**Activity**. Look for the word "mbind" in the data below, and copy every line that holds it.

[Stored items]

(* ===== verification/DtcTreeSpec.v ===== *)
(** The live tree as a map from paths to values: names are unique among the
    properties and the subnodes of a node, deleted ones included, and what is
    below a deleted node is deleted. *)
From S2P Require Import Prelude Monad Ctype DtcUtil DtcData DtcTree.

Lemma node_ind' (Q : node -> Prop) :
  (forall n, Forall Q (n_children n) -> Q n) -> forall n, Q n.
Proof.
  intros H. fix IH 1. intros [d nm pl ch fp bl ph ac sc lb om rf]. apply H. cbn [n_children].
  induction ch as [|c ch IHl]; constructor; [apply IH|apply IHl].
Qed.

(** ** Lists whose elements have names *)

Section keyed.
Context {A : Type} (key : A -> list byte).

Definition named (k : list byte) (x : A) : bool := streq (key x) k.

(** The first element of that name. *)
Definition by_name (k : list byte) (l : list A) : option A := snd <$> find_first (named k) l.

Lemma named_true k x : named k x = true <-> key x = k.
Proof. apply bool_decide_eq_true. Qed.

Lemma by_name_cons k x l : by_name k (x :: l) = if named k x then Some x else by_name k l.
Proof. unfold by_name. cbn [find_first]. destruct (named k x); [done|]. by destruct (find_first _ l) as [[i y]|]. Qed.

Lemma by_name_app k l1 l2 : by_name k (l1 ++ l2) = match by_name k l1 with Some x => Some x | None => by_name k l2 end.
Proof.
  induction l1 as [|x l1 IH]; [done|]. cbn [app]. rewrite !by_name_cons. by destruct (named k x).
Qed.

Lemma by_name_Some k l x : by_name k l = Some x -> x ∈ l /\ key x = k.
Proof.
  induction l as [|y l IH]; [done|]. rewrite by_name_cons. destruct (named k y) eqn:E.
  - intros [= ->]. split; [by left|by apply named_true].
  - intros [H1 H2]%IH. split; [by right|done].
Qed.

Lemma by_name_None k l : by_name k l = None <-> k ∉ map key l.
Proof.
  induction l as [|y l IH]; [split; [intros _; apply not_elem_of_nil|done]|].
  rewrite by_name_cons. cbn [map]. rewrite not_elem_of_cons, <- IH. destruct (named k y) eqn:E.
  - apply named_true in E. split; [done|]. intros [H _]. by rewrite E in H.
  - split; [|tauto]. intros H. split; [|done]. intros ->. unfold named, streq in E. by rewrite bool_decide_eq_true_2 in E.
Qed.

Lemma by_name_unique l x : NoDup (map key l) -> x ∈ l -> by_name (key x) l = Some x.
Proof.
  induction l as [|y l IH]; intros Hn Hx; [by apply elem_of_nil in Hx|].
  cbn [map] in Hn. apply NoDup_cons in Hn as [Hy Hn]. rewrite by_name_cons. apply elem_of_cons in Hx as [->|Hx].
  - unfold named, streq. by rewrite bool_decide_eq_true_2.
  - destruct (named (key x) y) eqn:E; [|by apply IH]. apply named_true in E. destruct Hy. rewrite E.
    apply list_elem_of_fmap. by exists x.
Qed.

Lemma by_name_alter k k' f l :
  (forall x, key (f x) = key x) ->
  by_name k (alter_first (named k') f l) = if decide (k = k') then f <$> by_name k l else by_name k l.
Proof.
  intros Hf. induction l as [|y l IH]; [by destruct (decide _)|]. cbn [alter_first].
  destruct (named k' y) eqn:E; rewrite !by_name_cons.
  - apply named_true in E. unfold named at 1. rewrite Hf. fold (named k y). destruct (decide (k = k')) as [->|Hk].
    + by rewrite (proj2 (named_true k' y) E).
    + destruct (named k y) eqn:E'; [|done]. apply named_true in E'. congruence.
  - rewrite IH. destruct (decide (k = k')) as [->|Hk]; [by rewrite E|done].
Qed.

Lemma keys_alter p f l : (forall x, key (f x) = key x) -> map key (alter_first p f l) = map key l.
Proof.
  intros Hf. induction l as [|y l IH]; [done|]. cbn [alter_first]. destruct (p y); cbn [map]; [by rewrite Hf|by rewrite IH].
Qed.

Lemma find_first_is_by_name k l : find_first (named k) l = None <-> by_name k l = None.
Proof. unfold by_name. by destruct (find_first _ l). Qed.

(** The first element of that name that is not marked. *)
Lemma by_name_live (dead : A -> bool) k l :
  NoDup (map key l) ->
  snd <$> find_first (fun x => negb (dead x) && named k x) l =
  (x ← by_name k l; if dead x then None else Some x).
Proof.
  induction l as [|y l IH]; [done|]. cbn [map]. intros [Hy Hn]%NoDup_cons. rewrite by_name_cons. cbn [find_first].
  destruct (named k y) eqn:E.
  - cbn [mbind option_bind]. destruct (dead y); cbn [negb andb]; [|done].
    transitivity (snd <$> find_first (fun x => negb (dead x) && named k x) l);
      [by destruct (find_first _ l) as [[]|]|]. rewrite IH by done.
    apply named_true in E. subst k. by rewrite (proj2 (by_name_None _ _) Hy).
  - rewrite andb_false_r. transitivity (snd <$> find_first (fun x => negb (dead x) && named k x) l);
      [by destruct (find_first _ l) as [[]|]|]. by apply IH.
Qed.
End keyed.

Lemma alter_first_Forall {A} (Q : A -> Prop) p f l :
  Forall Q l -> (forall x, Q x -> Q (f x)) -> Forall Q (alter_first p f l).
Proof.
  intros H Hf. induction H as [|x l Hx Hl IH]; cbn [alter_first]; [constructor|]. destruct (p x); constructor; auto.
Qed.

(** ** Well-formed trees *)

Inductive node_wf : node -> Prop :=
| NodeWf n :
    NoDup (map p_name (n_proplist n)) -> NoDup (map n_name (n_children n)) ->
    (n_deleted n = true -> Forall (fun p => p_deleted p = true) (n_proplist n) /\
                           Forall (fun c => n_deleted c = true) (n_children n)) ->
    Forall node_wf (n_children n) -> node_wf n.

Lemma node_wf_inv n : node_wf n ->
  NoDup (map p_name (n_proplist n)) /\ NoDup (map n_name (n_children n)) /\
  (n_deleted n = true -> Forall (fun p => p_deleted p = true) (n_proplist n) /\
                         Forall (fun c => n_deleted c = true) (n_children n)) /\
  Forall node_wf (n_children n).
Proof. by destruct 1. Qed.

Fixpoint node_wfb (n : node) : bool :=
  bool_decide (NoDup (map p_name (n_proplist n))) && bool_decide (NoDup (map n_name (n_children n))) &&
  (negb (n_deleted n) || forallb p_deleted (n_proplist n) && forallb n_deleted (n_children n)) &&
  forallb node_wfb (n_children n).

Lemma node_wfb_sound n : node_wfb n = true -> node_wf n.
Proof.
  induction n as [n IH] using node_ind'. destruct n as [dl nm pl ch fp bl ph ac sc lb om rf]. cbn [node_wfb n_proplist n_children n_deleted] in *.
  rewrite !andb_true_iff, orb_true_iff, andb_true_iff, !bool_decide_eq_true, !forallb_forall, negb_true_iff.
  intros [[[H1 H2] H3] H4]. constructor; cbn [n_proplist n_children n_deleted]; [done|done| |].
  - intros ->. destruct H3 as [|[H3 H5]]; [done|]. split; apply Forall_forall; intros x Hx%list_elem_of_In; auto.
  - rewrite Forall_forall in *. intros x Hx. apply IH; [done|]. by apply H4, list_elem_of_In.
Qed.

(** The property and the subnode of a name, found by the code's accessors. *)
Lemma get_property_by_name n name :
  NoDup (map p_name (n_proplist n)) ->
  get_property n name = (p ← by_name p_name name (n_proplist n); if p_deleted p then None else Some p).
Proof. intros Hn. exact (by_name_live p_name p_deleted name (n_proplist n) Hn). Qed.

Definition subnode (n : node) (name : list byte) : option node := snd <$> get_subnode n name.

Lemma subnode_by_name n name :
  NoDup (map n_name (n_children n)) ->
  subnode n name = (c ← by_name n_name name (n_children n); if n_deleted c then None else Some c).
Proof. intros Hn. exact (by_name_live n_name n_deleted name (n_children n) Hn). Qed.

(** The value of a property of the node a path leads to. *)
Fixpoint value_at (t : node) (path : list (list byte)) (name : list byte) : option data :=
  match path with
  | [] => p_val <$> get_property t name
  | c :: path => t' ← subnode t c; value_at t' path name
  end.

(** What a node says about a path: nothing, that it is deleted, or a value. *)
Inductive change := Keep | Drop | SetTo (v : data).

Fixpoint change_at (t : node) (path : list (list byte)) (name : list byte) : change :=
  match path with
  | [] =>
    match by_name p_name name (n_proplist t) with
    | None => Keep
    | Some p => if p_deleted p then Drop else SetTo (p_val p)
    end
  | c :: path =>
    match by_name n_name c (n_children t) with
    | None => Keep
    | Some t' => if n_deleted t' then Drop else change_at t' path name
    end
  end.

Definition changed (c : change) (old : option data) : option data :=
  match c with Keep => old | Drop => None | SetTo v => Some v end.

(** A tree on its own: what it does not say is absent. *)
Lemma value_change t path name : node_wf t -> value_at t path name = changed (change_at t path name) None.
Proof.
  revert t. induction path as [|c path IH]; intros t (Hp & Hc & _ & Hk)%node_wf_inv; cbn [value_at change_at].
  - rewrite get_property_by_name by done. destruct (by_name _ _ _) as [p|]; [|done]. by destruct (p_deleted p) eqn:E; cbn; rewrite E.
  - rewrite subnode_by_name by done. destruct (by_name _ _ _) as [t'|] eqn:E; [|done]. cbn [mbind option_bind].
    destruct (n_deleted t'); [done|]. cbn. apply IH. rewrite Forall_forall in Hk. apply Hk. by apply by_name_Some in E as [? _].
Qed.

(** Below a deleted node there is nothing. *)
Lemma value_deleted t path name : node_wf t -> n_deleted t = true -> value_at t path name = None.
Proof.
  intros Hw Hd. rewrite value_change by done. apply node_wf_inv in Hw as (_ & _ & Hdel & _). destruct (Hdel Hd) as [H1 H2].
  destruct path as [|c path]; cbn [change_at].
  - destruct (by_name _ _ _) as [p|] eqn:E; [|done]. apply by_name_Some in E as [E _]. rewrite Forall_forall in H1.
    by rewrite (H1 _ E).
  - destruct (by_name _ _ _) as [t'|] eqn:E; [|done]. apply by_name_Some in E as [E _]. rewrite Forall_forall in H2.
    by rewrite (H2 _ E).
Qed.

(** ** Live trees for the witnesses. *)

Definition d_prop (name val : list byte) : property := build_property name (Data val (zlen val) []).
Definition d_node (name : list byte) (ps : list property) (cs : list node) : node :=
  n_set_name (Some name) (build_node (rev ps) cs).

Definition d_cpu : node := d_node (str "cpu@0") [d_prop (str "reg") (be_enc32 0); d_prop (str "compatible") []] [].
Definition d_tree : node :=
  d_node [] [d_prop (str "compatible") (str "acme" ++ [x00]); build_property_delete (str "model")]
    [d_node (str "cpus") [] [d_cpu]; delete_node d_cpu; d_node (str "mem") [d_prop (str "reg") (be_enc64 7)] []].
Definition d_opts : dtc_opts := DtcOpts 0 2 0 12 0 3 false.
Definition d_dti : dt_info := build_dt_info 1 [build_reserve_entry 16 32] d_tree 5.

(** A later definition of parts of it. *)
Definition d_over : node :=
  d_node [] [build_property_delete (str "compatible"); d_prop (str "model") (str "x" ++ [x00])]
    [d_node (str "cpus") [] [d_node (str "cpu@0") [d_prop (str "reg") (be_enc32 9)] []];
     n_set_name (Some (str "mem")) build_node_delete].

**Answer to this problem**.
  - cbn [mbind option_bind]. destruct (dead y); cbn [negb andb]; [|done].
  - rewrite subnode_by_name by done. destruct (by_name _ _ _) as [t'|] eqn:E; [|done]. cbn [mbind option_bind].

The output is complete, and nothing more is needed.